(MATERIAL TO PROCESS Opens)

(* ===== verification/MultiLevelPartition.v ===== *)
(** * The multi-level partition

    Model of include/partitioner/multi_level_partition.hpp and
    include/util/msb.hpp: the cell ids of a node at all levels are packed into
    one 64-bit integer, whose layout is computed from the number of cells per
    level.  Cell ids are assigned top down along an order of the nodes sorted
    bottom up. *)
From stdpp Require Import sorting.
From S2P Require Import Prelude.

(** ** Most significant bit *)

(** The counting loop of [util::msb]; [value] is shifted out. *)
Fixpoint msb_loop (fuel : nat) (value count : Z) : Z :=
  match fuel with
  | O => count
  | S fuel => if value =? 0 then count else msb_loop fuel (Z.shiftr value 1) (count + 1)
  end.

(** [msb] of a 64-bit value; the result for 0 wraps around in [size_t]. *)
Definition msb (value : Z) : Z := wrap 64 (msb_loop 64 value 0 - 1).

(** ** Layout of the levels *)

Definition MAX_NUM_LEVEL : Z := 16.
Definition NUM_PARTITION_BITS : Z := 64.

(** Entries of the arrays that the code leaves uninitialised do not exist here. *)
Record LevelData : Type := mkLevelData {
  num_level : Z;
  lidx_to_offset : list Z;
  lidx_to_mask : list Z;
  bit_to_level : list Z;
  lidx_to_children_offsets : list Z
}.

(** [ceil(log2(num_cells + 1))] *)
Definition cell_bits (num_cells : Z) : Z := Z.log2_up (wrap 32 (num_cells + 1)).

(** The offsets array has [MAX_NUM_LEVEL - 1] entries: the outer [None] is a
    write past its end, the inner one the exception for too many bits. *)
Fixpoint level_offsets (lidx_to_num_cells : list Z) (lidx sum_bits : Z) : option (option (list Z)) :=
  if MAX_NUM_LEVEL - 1 <=? lidx then None
  else match lidx_to_num_cells with
  | [] => Some (Some [sum_bits])
  | num_cells :: rest =>
      let sum := sum_bits + cell_bits num_cells in
      if NUM_PARTITION_BITS <? sum then Some None
      else offs ← level_offsets rest (lidx + 1) sum; Some (option_map (cons sum_bits) offs)
  end.

Definition MakeLevelOffsets (lidx_to_num_cells : list Z) : option (option (list Z)) :=
  level_offsets lidx_to_num_cells 0 0.

(** The mask between two offsets. *)
Definition level_mask (offset next_offset : Z) : Z :=
  let mask := wrap 64 (Z.shiftl 1 offset - 1) in
  let next_mask := if next_offset =? NUM_PARTITION_BITS then 2 ^ 64 - 1
                   else wrap 64 (Z.shiftl 1 next_offset - 1) in
  Z.lxor next_mask mask.

(** [for_each_pair] over the offsets. *)
Fixpoint MakeLevelMasks (offs : list Z) : list Z :=
  match offs with
  | o :: (o' :: _) as offs' => level_mask o o' :: MakeLevelMasks offs'
  | _ => []
  end.

(** Level [l] claims all bits from its offset up. *)
Definition claim_bits (bits : list Z) (offset l : Z) : list Z :=
  imap (fun i old => if offset <=? Z.of_nat i then l else old) bits.

Fixpoint claim_levels (offs : list Z) (l : Z) (bits : list Z) : list Z :=
  match offs with
  | o :: (_ :: _) as offs' => claim_levels offs' (l + 1) (claim_bits bits o l)
  | _ => bits
  end.

Definition MakeBitToLevel (offs : list Z) : list Z :=
  claim_levels offs 1 (replicate (Z.to_nat NUM_PARTITION_BITS) 0).

Definition MakeLevelData (lidx_to_num_cells : list Z) : option (option LevelData) :=
  let n := wrap 32 (zlen lidx_to_num_cells + 1) in
  r ← MakeLevelOffsets lidx_to_num_cells;
  Some (option_map (fun offs => mkLevelData n offs (MakeLevelMasks offs) (MakeBitToLevel offs)
                       (replicate (Z.to_nat (MAX_NUM_LEVEL - 1)) 0)) r).

(** ** The partition *)

Record MultiLevelPartition : Type := mkMultiLevelPartition {
  level_data : LevelData;
  partition : list Z;
  cell_to_children : list Z
}.

Section partition.
Implicit Types (mlp : MultiLevelPartition).

Definition LevelIDToIndex (l : Z) : Z := l - 1.
Definition GetSentinelNode mlp : Z := wrap 32 (zlen (partition mlp) - 1).

Definition GetCell mlp (l node : Z) : option Z :=
  p ← partition mlp !z node;
  mask ← lidx_to_mask (level_data mlp) !z LevelIDToIndex l;
  off ← lidx_to_offset (level_data mlp) !z LevelIDToIndex l;
  Some (wrap 32 (Z.shiftr (Z.land p mask) off)).

Definition GetHighestDifferentLevel mlp (first second : Z) : option Z :=
  p ← partition mlp !z first;
  q ← partition mlp !z second;
  if p =? q then Some 0 else bit_to_level (level_data mlp) !z msb (Z.lxor p q).

Definition GetQueryLevel mlp (start target node : Z) : option Z :=
  a ← GetHighestDifferentLevel mlp start node;
  b ← GetHighestDifferentLevel mlp target node;
  Some (Z.min a b).

Definition GetNumberOfLevels mlp : Z := wrap 8 (num_level (level_data mlp)).

Definition GetNumberOfCells mlp (level : Z) : option Z := GetCell mlp level (GetSentinelNode mlp).

Definition BeginChildren mlp (level cell : Z) : option Z :=
  off ← lidx_to_children_offsets (level_data mlp) !z LevelIDToIndex level;
  cell_to_children mlp !z wrap 32 (off + cell).

Definition EndChildren mlp (level cell : Z) : option Z :=
  off ← lidx_to_children_offsets (level_data mlp) !z LevelIDToIndex level;
  cell_to_children mlp !z wrap 32 (off + cell + 1).

Definition SetCellID mlp (l node cell_id : Z) : option MultiLevelPartition :=
  off ← lidx_to_offset (level_data mlp) !z LevelIDToIndex l;
  mask ← lidx_to_mask (level_data mlp) !z LevelIDToIndex l;
  p ← partition mlp !z node;
  let shifted_id := wrap 64 (Z.shiftl cell_id off) in
  let cleared_cell := Z.land p (Z.lxor mask (2 ^ 64 - 1)) in
  ps ← zset node (Z.lor cleared_cell shifted_id) (partition mlp);
  Some (mkMultiLevelPartition (level_data mlp) ps (cell_to_children mlp)).
Lemma example_storage_input mlp :
  MultiLevelPartition_new example_partitions [4; 3] = Some (Some mlp) -> storage_input mlp example_graph 2.
Proof.
  intros E. destruct (constructor_ok example_partitions [4; 3] 6 example_input_ok) as (mlp' & E' & Hok & Hlen & Hcells & _).
  assert (mlp' = mlp) as -> by congruence.
  assert (forall l, 1 <= l <= 2 -> l = 1 \/ l = 2) as Hl2 by lia.
  assert (GetNumberOfCells mlp 1 = Some 4 /\ GetNumberOfCells mlp 2 = Some 3 /\ GetNumberOfLevels mlp = 3) as (N1 & N2 & NL).
  { clear -E. vm_compute in E. injection E as <-. by vm_compute. }
  clear E E'. split; [lia|exact NL| | |apply example_graph_ok|apply example_graph_ok|by vm_compute|].
  - intros l Hl. destruct (zget_is_some example_partitions (l - 1)) as [p Hp]; [change (zlen example_partitions) with 2; lia|].
    exists (distinct p). pose proof (Hcells _ _ Hp) as Hc. replace (l - 1 + 1) with l in Hc by lia. split.
    + destruct (Hl2 l Hl) as [->| ->]; injection Hp as <-; [rewrite N1|rewrite N2]; by vm_compute.
    + intros v Hv. change (graph_nodes example_graph) with 6 in Hv.
      destruct (level_cells_iff example_partitions [4; 3] 6 example_input_ok mlp l _ p v v Hc Hp Hv Hv) as (c & _ & Hv' & _ & Hr & _).
      by exists c.
  - intros l Hl. unfold num_cells. destruct (Hl2 l Hl) as [->| ->]; [by rewrite N1|by rewrite N2].
  - change (level_start mlp (Z.to_nat 2)) with (0 + num_cells mlp 1 + num_cells mlp 2).
    unfold num_cells. rewrite N1, N2. by vm_compute.
Qed.

Lemma storage_boundaries_witness :
  exists mlp st cell, MultiLevelPartition_new example_partitions [4; 3] = Some (Some mlp) /\
    CellStorage_new forward backward sequential_sort mlp example_graph = Some st /\
    GetCellData st 1 0 = Some cell /\ GetSourceNodes st cell = Some [2] /\ GetDestinationNodes st cell = Some [4].
Proof.
  destruct example_mlp as (mlp & E & _). exists mlp.
  destruct (storage_boundaries forward backward mlp example_graph 2 (example_storage_input mlp E) sequential_sort)
    as (st & Est & Hst). exists st.
  destruct (Hst 1 0 ltac:(lia)) as (cell & Hc & Hs & Hd); [clear -E; vm_compute in E; injection E as <-; by vm_compute|].
  exists cell. split; [exact E|]. split; [exact Est|]. split; [exact Hc|]. rewrite Hs, Hd. clear -E.
  vm_compute in E. injection E as <-. split; by vm_compute.
Defined.

Lemma example_products mlp l c :
  zlen (source_nodes forward mlp example_graph l c) * zlen (destination_nodes forward backward mlp example_graph l c) < 2 ^ 32.
Proof.
  unfold source_nodes, destination_nodes, zlen.
  pose proof (length_filter (fun v => source_node forward mlp example_graph l v = true /\ cell_of mlp l v = c) (seqZ 0 (graph_nodes example_graph))).
  pose proof (length_filter (fun v => destination_node forward backward mlp example_graph l v = true /\ cell_of mlp l v = c)
    (seqZ 0 (graph_nodes example_graph))).
  change (length (seqZ 0 (graph_nodes example_graph))) with 6%nat in *. nia.
Qed.

Lemma matrix_slots_witness :
  exists mlp st, MultiLevelPartition_new example_partitions [4; 3] = Some (Some mlp) /\
    CellStorage_new forward backward sequential_sort mlp example_graph = Some st /\
    exists idx, out_slot st 1 0 2 4 idx /\ in_slot st 1 0 2 4 idx.
Proof.
  destruct example_mlp as (mlp & E & _). exists mlp.
  destruct (matrix_slots forward backward mlp example_graph 2 (example_storage_input mlp E) sequential_sort
    (fun l c _ _ => example_products mlp l c)) as (st & Est & Hst & _). exists st.
  split; [exact E|]. split; [exact Est|]. destruct (Hst 1 0 2 4 ltac:(lia)) as (idx & Ho & Hi & _).
  - clear -E. vm_compute in E. injection E as <-. by vm_compute.
  - clear -E. vm_compute in E. injection E as <-. apply (bool_decide_unpack _). by vm_compute.
  - clear -E. vm_compute in E. injection E as <-. apply (bool_decide_unpack _). by vm_compute.
  - exists idx. exact (conj Ho Hi).
Defined.
(** The search: exact keys for all destinations. *)
Lemma search_cell_ok (D0 : gset Z) fuel : forall q M c r (R : gset Z),
  good num q M c r -> exploring M -> 0 <= num -> num + 1 < r ->
  (forall d, d ∈ D0 -> d ∈ R \/ exists e, M !! d = Some e /\ qe_removed e = true) ->
  num - Z.of_nat (size (settled_set M)) < Z.of_nat fuel ->
  exists q' M', search_cell partition fuel q graph st allowed_nodes metric level R = Some q' /\ good num q' M' c r /\
    exploring M' /\
    forall d, d ∈ D0 -> (exists e, M' !! d = Some e /\ forall p, walk arcs s d p -> qe_weight e <= p) \/
      (M' !! d = None /\ forall p, ~ walk arcs s d p).
Proof using Hok Htriangle Hbound Hmaxw Hsum Hrelax.
  induction fuel as [|fuel IH]; intros q M c r R G HE Hnum Hr HD Hfuel.
  { pose proof (settled_set_size num M Hnum (ex_dom _ _ _ _ _ HE)). lia. }
  cbn [search_cell]. pose proof (gd_repr _ _ _ _ _ G) as Rp. destruct (Empty q) eqn:Eq; simpl.
  { exists q, M. split; [done|]. split; [done|]. split; [done|]. intros d Hd.
    pose proof (proj1 (Empty_spec _ _ Rp) Eq) as Hall. destruct (M !! d) as [e|] eqn:Ed; [left|right].
    - exists e. split; [done|]. intros p Hp. by eapply exploring_exact; [exact Hok|exact HE|exact Ed|by eapply Hall|].
    - split; [done|]. intros p Hp.
      destruct (explore_frontier cl ba num s Hok M d p HE Hp) as [(e & He & _)|(u & e & Hu & Hl & _)]; [congruence|].
      apply Hall in Hu. congruence. }
  destruct (decide (R = ∅)) as [->|HR].
  { rewrite bool_decide_eq_true_2 by done. exists q, M. split; [done|]. split; [done|]. split; [done|].
    intros d Hd. left. destruct (HD d Hd) as [Hd'|(e & He & Hre)]; [by apply elem_of_empty in Hd'|].
    exists e. split; [done|]. intros p Hp. by eapply exploring_exact. }
  rewrite bool_decide_eq_false_2 by done.
  destruct (DeleteMin_spec q M Rp) as (n & e & q1 & E1 & Hn & Hl & Hmin & R1 & Hni & _).
  { apply dec_stable. intros Hno. apply not_true_iff_false in Eq. apply Eq, (Empty_spec _ _ Rp).
    intros m e Hm. destruct (qe_removed e) eqn:Er; [done|]. destruct Hno. eauto. }
  rewrite E1. cbn [mbind option_bind].
  assert (good num q1 (<[n := mkQentry (qe_weight e) (qe_data e) true]> M) c r) as G1 by (by eapply good_keep).
  rewrite (GetKey_spec _ _ n _ R1) by apply lookup_insert_eq. cbn [mbind option_bind qe_weight].
  rewrite (GetData_spec _ _ n _ R1) by apply lookup_insert_eq. cbn [mbind option_bind qe_data].
  destruct (search_step q M c r n e q1 G HE Hr Hn Hl Hmin G1) as (q2 & M2 & E2 & G2 & HE2 & (e2 & Hn2 & Hr2) & Hkeep & Hset).
  rewrite E2. cbn [mbind option_bind]. apply (IH q2 M2 c r); [done|done|done|done| |].
  - intros d Hd. destruct (decide (d = n)) as [->|Hne]; [right; by exists e2|].
    destruct (HD d Hd) as [Hd'|(e' & He' & Hre')]; [left; set_solver|right; exists e'; split; [by apply Hkeep|done]].
  - assert (n ∉ settled_set M) by (intros (e' & He' & Hre')%elem_of_settled_set; congruence).
    rewrite Hset, size_union, size_singleton by set_solver. lia.
Qed.
Lemma edges_in_ok u : 0 <= u < num -> exists range, GetInternalEdgeRange graph l u = Some range /\
  Forall2 (fun e x => GetTarget (base graph) e = Some (target x) /\ GetEdgeData (base graph) e = Some (data x)) range (edges_in u) /\
  forall x, x ∈ edges_in u <-> x ∈ sadj (base graph) u /\ cell_of l u = cell_of l (target x).
Proof using Hcu Hl.
  intros Hu. destruct (cu_range Hcu l u Hl Hu) as (range & xs & Hr & HF & Hx).
  assert (edges_in u = xs) as Exs.
  { unfold edges_in. rewrite Hr. clear Hr Hx. induction HF as [|e x range xs [H1 H2] HF IH]; [done|].
    change (omap (zget (edge_array (base graph))) (e :: range)) with
      (match edge_array (base graph) !z e with Some y => y :: omap (zget (edge_array (base graph))) range
       | None => omap (zget (edge_array (base graph))) range end).
    unfold GetTarget, GetEdgeData in H1, H2. destruct (edge_array (base graph) !z e) as [y|]; [|done]. simpl in H1, H2.
    cbv iota beta. rewrite IH. destruct x, y. simpl in *. congruence. }
  exists range. rewrite Exs. split; [done|]. split; [done|]. intros x. rewrite Hx. split; intros [H1 H2]; (split; [done|]).
  - unfold CellStorage.cell_of. by rewrite H2.
  - pose proof (cu_targets Hcu _ _ H1) as Ht.
    destruct (cell_get l u Hl Hu) as [-> _]. destruct (cell_get l _ Hl Ht) as [-> _]. by rewrite H2.
Qed.

Lemma ba_elem u a : a ∈ ba u <-> is_allowed u /\ exists x, x ∈ sadj (base graph) u /\ cell_of l u = cell_of l (target x) /\
  is_allowed (target x) /\ forward (data x) = true /\ between u (target x) = true /\
  a = mkOutArc (target x) (weight (data x)) (EdgeBasedEdge.duration (data x)) (EdgeBasedEdge.distance (data x)).
Proof using Hcu Hl.
  unfold ba. case_bool_decide as Hu; [|split; [by intros ?%elem_of_nil|by intros [? _]]].
  destruct (edges_in_ok u (allowed_range _ Hu)) as (_ & _ & _ & Hx). rewrite edge_arcs_elem. split.
  - intros (x & [H1 H2]%Hx & H3 & H4 & H5 & H6). split; [done|]. exists x. by split_and!.
  - intros [_ (x & H1 & H2 & H3 & H4 & H5 & H6)]. exists x. split; [by apply Hx|by split_and!].
Qed.

(** The row of a node in its sub-cell; empty for a node that is no source. *)
Lemma subcell_read u : is_allowed u -> 1 < l -> exists cell ws durs dists vs,
  GetCellData st (l - 1) (cell_of (l - 1) u) = Some cell /\ GetDestinationNodes st cell = Some vs /\
  GetOutDuration st m cell u = Some durs /\ GetOutDistance st m cell u = Some dists /\ GetOutWeight st m cell u = Some ws /\
  length durs = length ws /\ length dists = length ws /\ (length vs = length ws \/ ws = []) /\
  (forall a, a ∈ row_arcs ws vs durs dists <-> u ∈ ss (l - 1) (cell_of (l - 1) u) /\ oa_to a ∈ ds (l - 1) (cell_of (l - 1) u) /\
    entry m (l - 1) (cell_of (l - 1) u) u (oa_to a) (oa_weight a) (oa_duration a) (oa_distance a) /\
    oa_weight a <> INVALID_EDGE_WEIGHT) /\
  forall j w v, ws !z j = Some w -> vs !z j = Some v -> u ∈ ss (l - 1) (cell_of (l - 1) u) /\ v ∈ ds (l - 1) (cell_of (l - 1) u) /\
    exists d x, entry m (l - 1) (cell_of (l - 1) u) u v w d x.
Proof using Hcu Hl Hm.
  intros Hu Hl1. set (c := cell_of (l - 1) u).
  destruct (cell_get (l - 1) u ltac:(lia) (allowed_range _ Hu)) as [_ Hc]. fold c in Hc.
  destruct (cu_cells Hcu (l - 1) c ltac:(lia) Hc) as (cell & Hcell & Hat & _).
  destruct (decide (u ∈ ss (l - 1) c)) as [Hs|Hs].
  - apply elem_zget in Hs as [i Hi].
    destruct (row_read m (l - 1) c cell u i Hm ltac:(lia) Hc Hcell Hi) as (Hk0 & Hk1 & Hrange & Hds & Hw & Hd & Hx).
    destruct Hm as (Hm1 & Hm2 & Hm3). pose proof (zlen_nonneg (ds (l - 1) c)) as Hn.
    set (k := value_offset cell + zlen (ds (l - 1) c) * i) in *.
    pose proof (zslice_len (weights m) k (zlen (ds (l - 1) c)) Hk0 Hn ltac:(lia)) as Lw.
    pose proof (zslice_len (durations m) k (zlen (ds (l - 1) c)) Hk0 Hn ltac:(lia)) as Ld.
    pose proof (zslice_len (distances m) k (zlen (ds (l - 1) c)) Hk0 Hn ltac:(lia)) as Lx.
    eexists cell, _, _, _, _. split; [exact Hcell|]. split; [exact Hds|]. split; [exact Hd|]. split; [exact Hx|]. split; [exact Hw|].
    split; [unfold zlen in *; lia|]. split; [unfold zlen in *; lia|]. split; [left; unfold zlen in *; lia|]. split.
    + intros a. rewrite row_arcs_elem. split.
      * intros (j & H1 & H2 & H3 & H4 & H5). split; [by eapply zget_elem|]. split; [by eapply zget_elem|]. split; [|done].
        by apply (entry_row m (l - 1) c cell u (oa_to a) i j Hcell Hi H2 Hk0).
      * intros (_ & [j Hj]%elem_zget & He & Hne). exists j.
        apply (entry_row m (l - 1) c cell u (oa_to a) i j Hcell Hi Hj Hk0) in He as (H1 & H2 & H3). by split_and!.
    + intros j w v Hj Hv. split; [by eapply zget_elem|]. split; [by eapply zget_elem|].
      pose proof (zget_some _ _ _ Hj) as Hjr. rewrite Lw in Hjr.
      destruct (zget_is_some (zslice (durations m) k (zlen (ds (l - 1) c))) j) as [d Hd']; [lia|].
      destruct (zget_is_some (zslice (distances m) k (zlen (ds (l - 1) c))) j) as [x Hx']; [lia|].
      exists d, x. by apply (entry_row m (l - 1) c cell u v i j Hcell Hi Hv Hk0).
  - exists cell, [], [], [], (ds (l - 1) c). pose proof (GetOutRange_none cell _ _ u Hat Hs) as Hr.
    unfold GetOutDuration, GetOutDistance, GetOutWeight. rewrite Hr. cbn [mbind option_bind mapM].
    split_and!; try done; [apply (ca_destinations _ _ _ _ Hat)|by right| |].
    + intros a. simpl. split; [by intros ?%elem_of_nil|by intros [? _]].
    + intros j w v Hj. by apply zget_elem, elem_of_nil in Hj.
Qed.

(MATERIAL TO PROCESS Closes)

Restate word for word the entries above, starting at the line with "Implicit Types (mlp : MultiLevelPartition)." and ending at the line with "Lemma example_storage_input mlp", inclusive, and no others.

Implicit Types (mlp : MultiLevelPartition).

Definition LevelIDToIndex (l : Z) : Z := l - 1.
Definition GetSentinelNode mlp : Z := wrap 32 (zlen (partition mlp) - 1).

Definition GetCell mlp (l node : Z) : option Z :=
  p ← partition mlp !z node;
  mask ← lidx_to_mask (level_data mlp) !z LevelIDToIndex l;
  off ← lidx_to_offset (level_data mlp) !z LevelIDToIndex l;
  Some (wrap 32 (Z.shiftr (Z.land p mask) off)).

Definition GetHighestDifferentLevel mlp (first second : Z) : option Z :=
  p ← partition mlp !z first;
  q ← partition mlp !z second;
  if p =? q then Some 0 else bit_to_level (level_data mlp) !z msb (Z.lxor p q).

Definition GetQueryLevel mlp (start target node : Z) : option Z :=
  a ← GetHighestDifferentLevel mlp start node;
  b ← GetHighestDifferentLevel mlp target node;
  Some (Z.min a b).

Definition GetNumberOfLevels mlp : Z := wrap 8 (num_level (level_data mlp)).

Definition GetNumberOfCells mlp (level : Z) : option Z := GetCell mlp level (GetSentinelNode mlp).

Definition BeginChildren mlp (level cell : Z) : option Z :=
  off ← lidx_to_children_offsets (level_data mlp) !z LevelIDToIndex level;
  cell_to_children mlp !z wrap 32 (off + cell).

Definition EndChildren mlp (level cell : Z) : option Z :=
  off ← lidx_to_children_offsets (level_data mlp) !z LevelIDToIndex level;
  cell_to_children mlp !z wrap 32 (off + cell + 1).

Definition SetCellID mlp (l node cell_id : Z) : option MultiLevelPartition :=
  off ← lidx_to_offset (level_data mlp) !z LevelIDToIndex l;
  mask ← lidx_to_mask (level_data mlp) !z LevelIDToIndex l;
  p ← partition mlp !z node;
  let shifted_id := wrap 64 (Z.shiftl cell_id off) in
  let cleared_cell := Z.land p (Z.lxor mask (2 ^ 64 - 1)) in
  ps ← zset node (Z.lor cleared_cell shifted_id) (partition mlp);
  Some (mkMultiLevelPartition (level_data mlp) ps (cell_to_children mlp)).
Lemma example_storage_input mlp :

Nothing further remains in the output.